Brief – Output only the line that contains "In other (Client.removeFetcher" and the lines after it, all verbatim, through the last one below.

Records supplied –
(** X19. Removing a fetcher whose id is in the list and occurs once in it
    shortens the list by one and keeps the others in their order; as the
    Remove button is offered only with more than one fetcher, the list
    does not become empty. *)
Theorem removeFetcher_keeps_one (prev : list jsstring) (id : jsstring) :
  List.NoDup prev → In id prev → Client.canRemove prev = true →
  S (List.length (Client.removeFetcher prev id)) = List.length prev
  ∧ Client.removeFetcher prev id ≠ []
  ∧ ¬ In id (Client.removeFetcher prev id)
  ∧ (∀ other, other ≠ id → In other prev →
              In other (Client.removeFetcher prev id))
  ∧ List.NoDup (Client.removeFetcher prev id).
Proof.
  intros Hnd Hin Hcan.
  pose proof (removeFetcher_length prev id Hnd Hin) as Hlen.
  split; [done|]. split; [|split; [|split]].
  - unfold Client.canRemove in Hcan. apply Nat.ltb_lt in Hcan.
    intros Hnil. rewrite Hnil in Hlen. simpl in Hlen. lia.
  - rewrite removeFetcher_In. tauto.
  - intros other Hne Hother. by apply removeFetcher_In.
  - by apply List.NoDup_filter.
Qed.

Lemma removeFetcher_keeps_one_witness :
  S (List.length (Client.removeFetcher ["a"; "b"; "c"] "b"))
  = List.length ["a"; "b"; "c"].
Proof.
  apply (removeFetcher_keeps_one ["a"; "b"; "c"] "b"); [|simpl; tauto|reflexivity].
  repeat constructor; simpl; intros H;
    repeat (destruct H as [H|H]; [discriminate|]); done.
Defined.

(** X20. Adding a fetcher with a new id and removing it again gives the
    list back, and removing an id that is not in the list changes
    nothing. *)
Theorem addFetcher_removeFetcher (prev : list jsstring) (id : jsstring) :
  ¬ In id prev →
  Client.removeFetcher (Client.addFetcher prev id) id = prev
  ∧ Client.removeFetcher prev id = prev.
Proof.
  intros Hnew. split; [|by apply removeFetcher_absent].
  unfold Client.addFetcher, Client.removeFetcher.
  rewrite List.filter_app. simpl. rewrite seqb_refl. simpl.
  rewrite app_nil_r. by apply removeFetcher_absent.
Qed.

Lemma addFetcher_removeFetcher_witness :
  Client.removeFetcher (Client.addFetcher ["a"; "b"] "c") "c" = ["a"; "b"].
Proof.
  apply (addFetcher_removeFetcher ["a"; "b"] "c").
  simpl. intros H. repeat (destruct H as [H|H]; [discriminate|]). done.
Defined.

Output of the task –
              In other (Client.removeFetcher prev id))
  ∧ List.NoDup (Client.removeFetcher prev id).
Proof.
  intros Hnd Hin Hcan.
  pose proof (removeFetcher_length prev id Hnd Hin) as Hlen.
  split; [done|]. split; [|split; [|split]].
  - unfold Client.canRemove in Hcan. apply Nat.ltb_lt in Hcan.
    intros Hnil. rewrite Hnil in Hlen. simpl in Hlen. lia.
  - rewrite removeFetcher_In. tauto.
  - intros other Hne Hother. by apply removeFetcher_In.
  - by apply List.NoDup_filter.
Qed.

Lemma removeFetcher_keeps_one_witness :
  S (List.length (Client.removeFetcher ["a"; "b"; "c"] "b"))
  = List.length ["a"; "b"; "c"].
Proof.
  apply (removeFetcher_keeps_one ["a"; "b"; "c"] "b"); [|simpl; tauto|reflexivity].
  repeat constructor; simpl; intros H;
    repeat (destruct H as [H|H]; [discriminate|]); done.
Defined.

(** X20. Adding a fetcher with a new id and removing it again gives the
    list back, and removing an id that is not in the list changes
    nothing. *)
Theorem addFetcher_removeFetcher (prev : list jsstring) (id : jsstring) :
  ¬ In id prev →
  Client.removeFetcher (Client.addFetcher prev id) id = prev
  ∧ Client.removeFetcher prev id = prev.
Proof.
  intros Hnew. split; [|by apply removeFetcher_absent].
  unfold Client.addFetcher, Client.removeFetcher.
  rewrite List.filter_app. simpl. rewrite seqb_refl. simpl.
  rewrite app_nil_r. by apply removeFetcher_absent.
Qed.

Lemma addFetcher_removeFetcher_witness :
  Client.removeFetcher (Client.addFetcher ["a"; "b"] "c") "c" = ["a"; "b"].
Proof.
  apply (addFetcher_removeFetcher ["a"; "b"] "c").
  simpl. intros H. repeat (destruct H as [H|H]; [discriminate|]). done.
Defined.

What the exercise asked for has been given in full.